Repetitive transcranial magnetic stimulation (rTMS) has had partly incongruous effects on cutaneous sensibility, and there are no systematic studies on the effects of rTMS on facial sensory function. We assessed modulation of thermal sensitivity of facial skin in healthy subjects by navigated rTMS (10 Hz), enabling accurate localization of predefined cortical targets: right primary motor cortex (M1) of facial muscles, primary somatosensory cortex (S1) representing the cheek, dorsolateral prefrontal cortex (DLPFC), and secondary somatosensory cortex (S2); the control site was occipital cortex (OCC). Applying signal detection theory, we investigated whether the rTMS-induced changes in heat-pain threshold (HPT) relate to an alteration in the subject’s discriminative capacity (sensory factor) or response criterion (non-sensory factor).

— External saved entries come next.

(* ===== verification/Dispatch.v ===== *)
(** * The control requests ([lib/windrv/src/ioctl/])

    Requests and responses ([types.rs]), the dispatcher and its handlers
    ([dispatch.rs]), and the boot-time mount ([filter/handover_mount.rs]). A
    handler runs on the driver's state and stops at its first error, keeping what
    it did before. *)

From stdpp Require Import pretty.
From S2P Require Import Prelude Types Sectors Engine Nt Pipeline Volume Thread Xts Metadata Store Filter Io Handover Registry Manager Provider.

(** ** Requests and responses ([types.rs]) *)

(* src: lib/windrv/src/ioctl/types.rs:26-52 JvckVolumePrepareReq *)
Record JvckVolumePrepareReq : Type := mkPrepareReq {
  pq_volume_path : string;
  pq_nt_device_path : string;
  pq_use_header : Z;
  pq_use_footer : Z;
  pq_metadata_size : Z;
  pq_vmk : bytes;
  pq_metadata_block : bytes;
  pq_is_os_volume : bool;
}.

(* src: lib/windrv/src/ioctl/types.rs:62-79 JvckVolumePrepareResp *)
Record JvckVolumePrepareResp : Type := mkPrepareResp {
  pr_offset_sector : Z;
  pr_data_sectors : Z;
  pr_sector_size : Z;
  pr_raw_partition_path : string;
  pr_raw_disk_path : string;
  pr_partition_start_lba : Z;
  pr_fully_attached : bool;
}.

(* src: lib/windrv/src/ioctl/types.rs:89-110 JvckVolumeAttachReq *)
Record JvckVolumeAttachReq : Type := mkAttachReq {
  aq_volume_path : string;
  aq_vmk : bytes;
  aq_use_header : Z;
  aq_use_footer : Z;
  aq_metadata_size : Z;
  aq_nt_device_path : string;
  aq_raw_partition_path : string;
}.

(* src: lib/windrv/src/ioctl/types.rs:114-118 JvckVolumeAttachResp *)
Record JvckVolumeAttachResp : Type := mkAttachResp {
  ar_offset_sector : Z;
  ar_total_sectors : Z;
  ar_sector_size : Z;
}.

(* src: lib/windrv/src/ioctl/types.rs:122-124 VolumeRequest *)
Record VolumeRequest : Type := mkVolumeRequest { vr_volume_path : string }.

(* src: lib/windrv/src/ioctl/types.rs:128-140 VolumeStatus *)
Record VolumeStatus : Type := mkVolumeStatus {
  vs_volume_path : string;
  vs_state : Z;
  vs_encrypted_sector : Z;
  vs_total_sectors : Z;
  vs_sector_size : Z;
  vs_is_attached : bool;
  vs_filter_below_fsd : bool;
}.

(* src: lib/windrv/src/ioctl/types.rs:144-153 VolumeListEntry *)
Record VolumeListEntry : Type := mkListEntry {
  vl_volume_path : string;
  vl_state : Z;
  vl_encrypted_sector : Z;
  vl_total_sectors : Z;
  vl_sector_size : Z;
  vl_is_os_volume : bool;
}.

(* src: lib/windrv/src/ioctl/types.rs:158-160 VolumeListResponse *)
Record VolumeListResponse : Type := mkListResponse { vlr_volumes : list VolumeListEntry }.

(* src: lib/windrv/src/ioctl/types.rs:164-170 ProgressEvent *)
Record ProgressEvent : Type := mkProgressEvent {
  pe_encrypted_sector : Z;
  pe_total_sectors : Z;
  pe_state : Z;
  pe_error : string;
}.

(* src: lib/windrv/src/ioctl/types.rs:174-178 BenchAesReq *)
Record BenchAesReq : Type := mkBenchReq { bq_size_bytes : Z }.

(* src: lib/windrv/src/ioctl/types.rs:182-189 BenchAesResp *)
Record BenchAesResp : Type := mkBenchResp {
  bs_size_bytes : Z;
  bs_encrypt_mib_s : Z;
  bs_decrypt_mib_s : Z;
}.

(* src: lib/windrv/src/ioctl/dispatch.rs:71-72 EmptyResponse *)
Inductive EmptyResponse : Type := mkEmpty.

(** The MessagePack form of every type on the wire. *)
Class Wire := {
  wire_prepare_req :: MsgPack JvckVolumePrepareReq;
  wire_prepare_resp :: MsgPack JvckVolumePrepareResp;
  wire_attach_req :: MsgPack JvckVolumeAttachReq;
  wire_attach_resp :: MsgPack JvckVolumeAttachResp;
  wire_volume_req :: MsgPack VolumeRequest;
  wire_status :: MsgPack VolumeStatus;
  wire_list :: MsgPack VolumeListResponse;
  wire_progress :: MsgPack ProgressEvent;
  wire_bench_req :: MsgPack BenchAesReq;
  wire_bench_resp :: MsgPack BenchAesResp;
  wire_empty :: MsgPack EmptyResponse;
}.

(** ** Constants *)

(* src: lib/windrv/src/ioctl/dispatch.rs:223-227 FSCTL_* and IOCTL_DISK_* *)
Definition FSCTL_LOCK_VOLUME : Z := 0x00090018.
Definition FSCTL_DISMOUNT_VOLUME : Z := 0x00090020.
Definition FSCTL_UNLOCK_VOLUME : Z := 0x0009001c.
Definition IOCTL_DISK_GET_DRIVE_GEOMETRY_PREPARE : Z := 0x00070000.
Definition IOCTL_DISK_GET_LENGTH_INFO_PREPARE : Z := 0x0007405C.
Definition IOCTL_STORAGE_GET_DEVICE_NUMBER : Z := 0x002D1080.
Definition MAX_RETRIES : nat := 100.

(** [Guid::nil()]. *)
Definition nil_guid : Guid := replicate 16 Byte.x00.

(** ** Layout of a prepared volume *)

(** Replica stride, data offset and data size, as PREPARE computes them. *)
(* src: lib/windrv/src/ioctl/dispatch.rs:268-273 handle_jvck_prepare_adddevice_path (geometry) *)
Definition prepare_geometry (use_header use_footer metadata_size sector_size total_sectors : Z) :
    Z * Z * Z :=
  let rs := metadata_size / sector_size in
  let footer_sectors := u64_mul use_footer rs in
  let header_sectors := u64_mul use_header rs in
  let data_sectors := Z.max 0 (total_sectors - u64_add header_sectors footer_sectors) in
  (rs, header_sectors, data_sectors).

(* src: lib/windrv/src/ioctl/dispatch.rs:283-293 handle_jvck_prepare_adddevice_path (replica LBAs) *)
Definition prepare_replica_lbas (use_header use_footer rs total_sectors : Z) : list Z :=
  let headers := (fun i => u64_mul i rs) <$> upto use_header in
  let fs := u64_sub total_sectors (u64_mul use_footer rs) in
  headers ++ ((fun j => u64_sub (u64_add (u64_add fs (u64_mul j rs)) rs) 1) <$> upto use_footer).

(** The sector a replica is written as; the block is at least 512 bytes. *)
(* src: lib/windrv/src/ioctl/dispatch.rs:294-296 handle_jvck_prepare_adddevice_path (sector buffer) *)
Definition prepare_sector (metadata_block : bytes) (sector_size : Z) : bytes :=
  let sector_buf := replicate (Z.to_nat sector_size) Byte.x00 in
  let copy_len := Nat.min METADATA_BLOCK_SIZE (Z.to_nat sector_size) in
  splice 0 (take copy_len metadata_block) sector_buf.

(** The device a provider's world sees. *)
Definition raise_io {P W0} (io : SectorIo W0) : SectorIo (P * W0) := {|
  sector_size := sector_size io;
  total_sectors := total_sectors io;
  read_sectors lba n := on_snd (read_sectors io lba n);
  write_sectors lba buf := on_snd (write_sectors io lba buf);
|}.

(** The volume PREPARE binds before the metadata is read. *)
(* src: lib/windrv/src/ioctl/dispatch.rs:310-341 handle_jvck_prepare_adddevice_path (provisional) *)
Definition provisional_volume {W} (path : string) (sector_size offset_sector data_sectors : Z)
    (src : AttachSource) (filter_do : PDEVICE_OBJECT) : AttachedVolume W :=
  let o := mkEncryptedOffset 0 data_sectors in
  mkVolume path sector_size (Encrypted None offset_sector o (DummyOffsetStore data_sectors))
    (engine_new offset_sector o) (DummyOffsetStore data_sectors) src filter_do
    (DummySectorIo sector_size data_sectors) 0.

(** The volume bound once the provider has opened the metadata. *)
(* src: lib/windrv/src/ioctl/dispatch.rs:423-435 handle_jvck_prepare_adddevice_path (complete) *)
Definition complete_volume {W} (path : string) (sector_size : Z) (cfg : IoConfig W)
    (offset_sector : Z) (o : EncryptedOffset) (st : EncryptedOffsetStore W) (src : AttachSource)
    (filter_do : PDEVICE_OBJECT) (sweep_io : SectorIo W) : AttachedVolume W :=
  mkVolume path sector_size cfg (engine_new offset_sector o) st src filter_do sweep_io (eo_sector o).

Section Dispatch.
Context `{A : AesApi} `{Wire} {P W0 : Type}.
Context (K : Kernel W0) (provider : option (VolumeProvider P W0)).
Abbreviation W := (P * W0)%type.
Abbreviation DM := (M VckError (Driver P W0)).

(* src: lib/windrv/src/ioctl/dispatch.rs:1481-1486 decode_req *)
Definition decode_req {T} `{MsgPack T} (input : bytes) : DM T :=
  lift (map_err MsgpackDecode (from_slice input)).

(* src: lib/windrv/src/ioctl/dispatch.rs:1488-1493 encode_resp *)
Definition encode_resp {T} `{MsgPack T} (value : T) : DM bytes :=
  lift (map_err MsgpackEncode (to_vec value)).

(* src: lib/windrv/src/io.rs:593-622 open_volume_handle_raw *)
Definition open_volume_handle_raw (nt_path : string) : DM (option (FileHandle W0)) :=
  kcall (k_open_raw K nt_path).

(* src: lib/windrv/src/io.rs:665-681 send_fsctl *)
Definition send_fsctl (h : FileHandle W0) (code : Z) : DM Z := kcall (fh_fsctl h code).

(* src: lib/windrv/src/ioctl/dispatch.rs:79-92 on_attach_volume *)
Definition on_attach_volume (vmk : bytes) (guid : option Guid) (io : SectorIo W0) : DM (IoConfig W) :=
  provider ← lift (ok_or provider (ValidationFailed "no volume provider installed"));
  world (on_attach provider (mkAttachContext io vmk guid)).

Definition volume_of_filter (filter_do : PDEVICE_OBJECT) : DM (option nat) := fun s =>
  (s, Ok (get_by_filter (dr_heap s) filter_do (dr_registry s))).

(* src: lib/windrv/src/ioctl/dispatch.rs:101-115 resolve_volume *)
Definition resolve_volume (volume_path : string) : DM (option nat) :=
  r ← registry;
  match registry_get volume_path r with
  | Some v => mret (Some v)
  | None =>
      found ← find_filter K (win32_volume_path_to_nt volume_path);
      match found with
      | None => mret None
      | Some (filter_do, _) => volume_of_filter filter_do
      end
  end.

(** [resolve_volume(..).ok_or(NotFound)?]. *)
Definition attached_volume (volume_path : string) : DM nat :=
  found ← resolve_volume volume_path;
  lift (ok_or found (NotFound "volume is not attached")).

(** ** Status *)

(* src: lib/windrv/src/ioctl/dispatch.rs:117-153 handle_get_status *)
Definition handle_get_status (input : bytes) : DM bytes :=
  req ← decode_req (T := VolumeRequest) input;
  let nt_path := win32_volume_path_to_nt (vr_volume_path req) in
  found ← find_filter K nt_path;
  let filter_below_fsd := match found with Some _ => true | None => false end in
  resolved ← resolve_volume (vr_volume_path req);
  match resolved with
  | Some a =>
      v ← volume_at a;
      let snap := snapshot (av_encryption v) in
      encode_resp (mkVolumeStatus (av_volume_path v) (as_wire (ps_state snap))
        (ps_encrypted_sector snap) (ps_total_sectors snap) (av_sector_size v) true
        filter_below_fsd)
  | None => encode_resp (mkVolumeStatus (vr_volume_path req) 0 0 0 0 false filter_below_fsd)
  end.

Definition list_entry (v : AttachedVolume W) : VolumeListEntry :=
  let snap := snapshot (av_encryption v) in
  mkListEntry (av_volume_path v) (as_wire (ps_state snap)) (ps_encrypted_sector snap)
    (ps_total_sectors snap) (av_sector_size v) (is_os_volume v).

(** [registry.all()], with the volumes themselves. *)
Fixpoint volumes_at (addrs : list nat) : DM (list (nat * AttachedVolume W)) :=
  match addrs with
  | [] => mret []
  | a :: addrs => v ← volume_at a; vs ← volumes_at addrs; mret ((a, v) :: vs)
  end.
Definition all_volumes : DM (list (nat * AttachedVolume W)) :=
  r ← registry; volumes_at (registry_all r).

(* src: lib/windrv/src/ioctl/dispatch.rs:158-175 handle_list_volumes *)
Definition handle_list_volumes : DM bytes :=
  vs ← all_volumes;
  encode_resp (mkListResponse ((fun p => list_entry p.2) <$> vs)).

(* src: lib/windrv/src/ioctl/dispatch.rs:201-212 handle_get_progress *)
Definition handle_get_progress (input : bytes) : DM bytes :=
  req ← decode_req (T := VolumeRequest) input;
  a ← attached_volume (vr_volume_path req);
  v ← volume_at a;
  let snap := snapshot (av_encryption v) in
  encode_resp (mkProgressEvent (ps_encrypted_sector snap) (ps_total_sectors snap)
    (as_wire (ps_state snap)) "").

(** ** Starting and pausing the sweep *)

(** [wake_for(&volume)]. *)
Definition wake_volume (a : nat) : DM unit :=
  v ← volume_at a;
  match av_filter_device v with
  | None => mret tt
  | Some _ =>
      '(d, ext) ← ext_of (av_filter_device v);
      set_ext d (mkExt (de_kind ext) (de_lower_device ext) (de_volume ext)
        (wake_for (av_filter_device v) (de_vthread ext)))
  end.

(** [volume.encryption.lock().m(&*volume.offset_store)]. *)
Definition with_engine {B} (a : nat)
    (m : EncryptedOffsetStore W -> M VckError (EncryptionEngine * W) B) : DM B :=
  upd_volume a (v ← volume; on_engine (m (av_offset_store v))).

(* src: lib/windrv/src/ioctl/dispatch.rs:177-187 handle_start_encrypt *)
Definition handle_start_encrypt (input : bytes) : DM bytes :=
  req ← decode_req (T := VolumeRequest) input;
  a ← attached_volume (vr_volume_path req);
  _ ← with_engine a start_encrypt;
  _ ← wake_volume a;
  encode_resp mkEmpty.

(* src: lib/windrv/src/ioctl/dispatch.rs:189-199 handle_start_decrypt *)
Definition handle_start_decrypt (input : bytes) : DM bytes :=
  req ← decode_req (T := VolumeRequest) input;
  a ← attached_volume (vr_volume_path req);
  _ ← with_engine a start_decrypt;
  _ ← wake_volume a;
  encode_resp mkEmpty.

Definition pause_volume (a : nat) : DM unit :=
  v ← volume_at a;
  set_volume a (set_encryption (pause (av_encryption v)) v).

(* src: lib/windrv/src/ioctl/dispatch.rs:214-220 handle_pause *)
Definition handle_pause (input : bytes) : DM bytes :=
  req ← decode_req (T := VolumeRequest) input;
  a ← attached_volume (vr_volume_path req);
  _ ← pause_volume a;
  encode_resp mkEmpty.

(* src: lib/windrv/src/ioctl/dispatch.rs:1365-1373 handle_pause_os_volume *)
Definition handle_pause_os_volume : DM bytes :=
  vs ← all_volumes;
  _ ← miter (fun p => if is_os_volume p.2 then pause_volume p.1 else mret tt) vs;
  mret [].

(** ** Detach *)

(** Send DISMOUNT up to [n] times; the pauses between attempts are not modelled. *)
Fixpoint dismount (n : nat) (h : FileHandle W0) : DM bool :=
  match n with
  | O => mret false
  | S n =>
      st ← send_fsctl h FSCTL_DISMOUNT_VOLUME;
      if nt_success st then mret true else dismount n h
  end.

(** [filter_device.swap(null)]. *)
Definition swap_filter (a : nat) : DM PDEVICE_OBJECT :=
  v ← volume_at a;
  _ ← set_volume a (set_filter_device None v);
  mret (av_filter_device v).

(** [registry.remove(path)]. *)
Definition take_volume (path : string) : DM (option nat) := fun s =>
  let '(r, removed) := registry_remove path (dr_registry s) in (with_registry r s, Ok removed).

(* src: lib/windrv/src/ioctl/dispatch.rs:1214-1327 detach_volume_with_dismount *)
Definition detach_volume_with_dismount (volume_path : string) (ignore_open_files keep_filter : bool) :
    DM unit :=
  removed ← take_volume volume_path;
  a ← lift (ok_or removed (NotFound "volume is not attached"));
  filter_do ← swap_filter a;
  let nt_path := win32_volume_path_to_nt volume_path in
  vol_handle ← open_volume_handle_raw nt_path;
  _ ← (match vol_handle with
       | None => mret tt
       | Some h =>
           lock_st ← send_fsctl h FSCTL_LOCK_VOLUME;
           if negb (nt_success lock_st) && negb ignore_open_files
           then mfail (Io "FSCTL_LOCK_VOLUME failed (files open)")
           else
             _ ← dismount MAX_RETRIES h;
             if nt_success lock_st
             then _ ← send_fsctl h FSCTL_UNLOCK_VOLUME; mret tt
             else mret tt
       end);
  match filter_do with
  | None => mret tt
  | Some _ => if keep_filter then unbind_filter filter_do else detach_filter K filter_do
  end.

(* src: lib/windrv/src/ioctl/dispatch.rs:1329-1351 handle_detach *)
Definition handle_detach (input : bytes) : DM bytes :=
  req ← decode_req (T := VolumeRequest) input;
  r ← registry;
  _ ← (match registry_get (vr_volume_path req) r with
       | None => mret tt
       | Some a =>
           v ← volume_at a;
           if is_os_volume v && has_encrypted_data v
           then mfail (PermissionDenied "OS volume is encrypted; detach is not allowed")
           else mret tt
       end);
  _ ← detach_volume_with_dismount (vr_volume_path req) false true;
  encode_resp mkEmpty.

(* src: lib/windrv/src/ioctl/dispatch.rs:1379-1395 handle_detach_all_volumes *)
Definition handle_detach_all_volumes : DM bytes :=
  vs ← all_volumes;
  let data_paths :=
    (fun p => av_volume_path p.2) <$> filter (fun p => is_os_volume p.2 = false) vs in
  _ ← miter (fun path => ignore (detach_volume_with_dismount path true false)) data_paths;
  mret [].
End Dispatch.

HPT increased after stimulation of S2, but also 45 min after stimulation of DLPFC and OCC. S2 stimulation produced the most effective and long-lasting heat hypoalgesia that was associated with a decrease in discriminative capacity and an increase in response criterion. Cold-pain threshold was elevated after S2 stimulation only in men. Stimulation of M1 decreased capacity to discriminate painful heat without influencing HPT; there was large interindividual variation in rTMS effects in the M1/S1 areas. Detection threshold for innocuous warming rose similarly after rTMS of M1, S1, DLPFC, S2 and OCC, whereas sensibility to innocuous cooling transiently improved after rTMS of S1. The results indicate that rTMS applied anatomically accurately to S2 may produce analgesia in the face via multiple mechanisms, partly depending on gender, and involving decreased discriminative capacity and increased response criterion.